Abstract
The European Nucleotide Archive (ENA, https://www.ebi.ac.uk/ena), maintained at the European Molecular Biology Laboratory's European Bioinformatics Institute (EMBL-EBI) provides freely accessible services, both for deposition of, and access to, open nucleotide sequencing data. Open scientific data are of paramount importance to the scientific community and contribute daily to the acceleration of scientific advance.

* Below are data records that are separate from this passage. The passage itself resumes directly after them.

(* ===== verification/Projector.v ===== *)
(** * The balance projector (internal/projector/apply.go and rebuild.go)

    Applying transaction events to [balance_projections], at least once and in
    any order, and the comparison of the projection with the journal. *)

From S2P Require Import Prelude Errors Money Json Types SagaTypes Events Schema Outbox PgIdem.
From S2P Require Import PgSaga Retry PgLedger Service PgLedgerSpec ServiceSpec Invariant Validate.
From S2P Require Import Posting Ledger Frames Uuid Demo.
Open Scope string_scope.
Open Scope Z_scope.

(** ** apply.go *)

(** Decoding into [transactionPayload]: the balances of a transaction payload;
    any other payload has no member named [balances] and decodes to none. *)
Definition payload_balances (p : EventPayload) : list eventBalance :=
  match p with PTransaction e => te_Balances e | _ => [] end.

(** [INSERT ... ON CONFLICT (account_id) DO UPDATE ... WHERE version < EXCLUDED.version];
    the currency column keeps its first value. *)
Definition upsert_projection (eventID : UUID) (b : eventBalance)
    (m : gmap UUID projection_row) : gmap UUID projection_row :=
  match m !! eb_AccountID b with
  | None => <[eb_AccountID b := mk_projection_row (amountMinor (eb_Available b)) (currency (eb_Available b))
               (eb_Version b) eventID]> m
  | Some p =>
      if bp_version p <? eb_Version b
      then <[eb_AccountID b := mk_projection_row (amountMinor (eb_Available b)) (bp_currency p)
               (eb_Version b) eventID]> m
      else m
  end.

Here, we outline the major updates to ENA’s services and infrastructure that have been delivered over the past year.
INTRODUCTION
The European Nucleotide Archive (https://www.ebi.ac.uk/ena) has, for almost 40 years, been an important feature in the world of nucleotide sequencing data, playing a key role in storage, contextualisation and discovery of these ever-growing datasets. Supporting users both to deposit and to query and fetch data is our priority, and the tools and services that we continue to develop reflect this. The importance of well-structured open data has been thrown into stark relief by the emergence of the COVID-19 pandemic, and the ENA has adapted to meet the new challenges that come with such data rates and volumes. Simultaneously, the building momentum of many biodiversity projects leads to increasing complexity of taxonomy maintenance and sample classification (e.g. BiCiKL: https://bicikl-project.eu/; Darwin Tree of Life: https://www.darwintreeoflife.org/; Aquatic Symbiosis Genomic Project: https://www.sanger.ac.uk/collaboration/aquatic-symbiosis-genomics-project/; UniEuk: https://unieuk.org/).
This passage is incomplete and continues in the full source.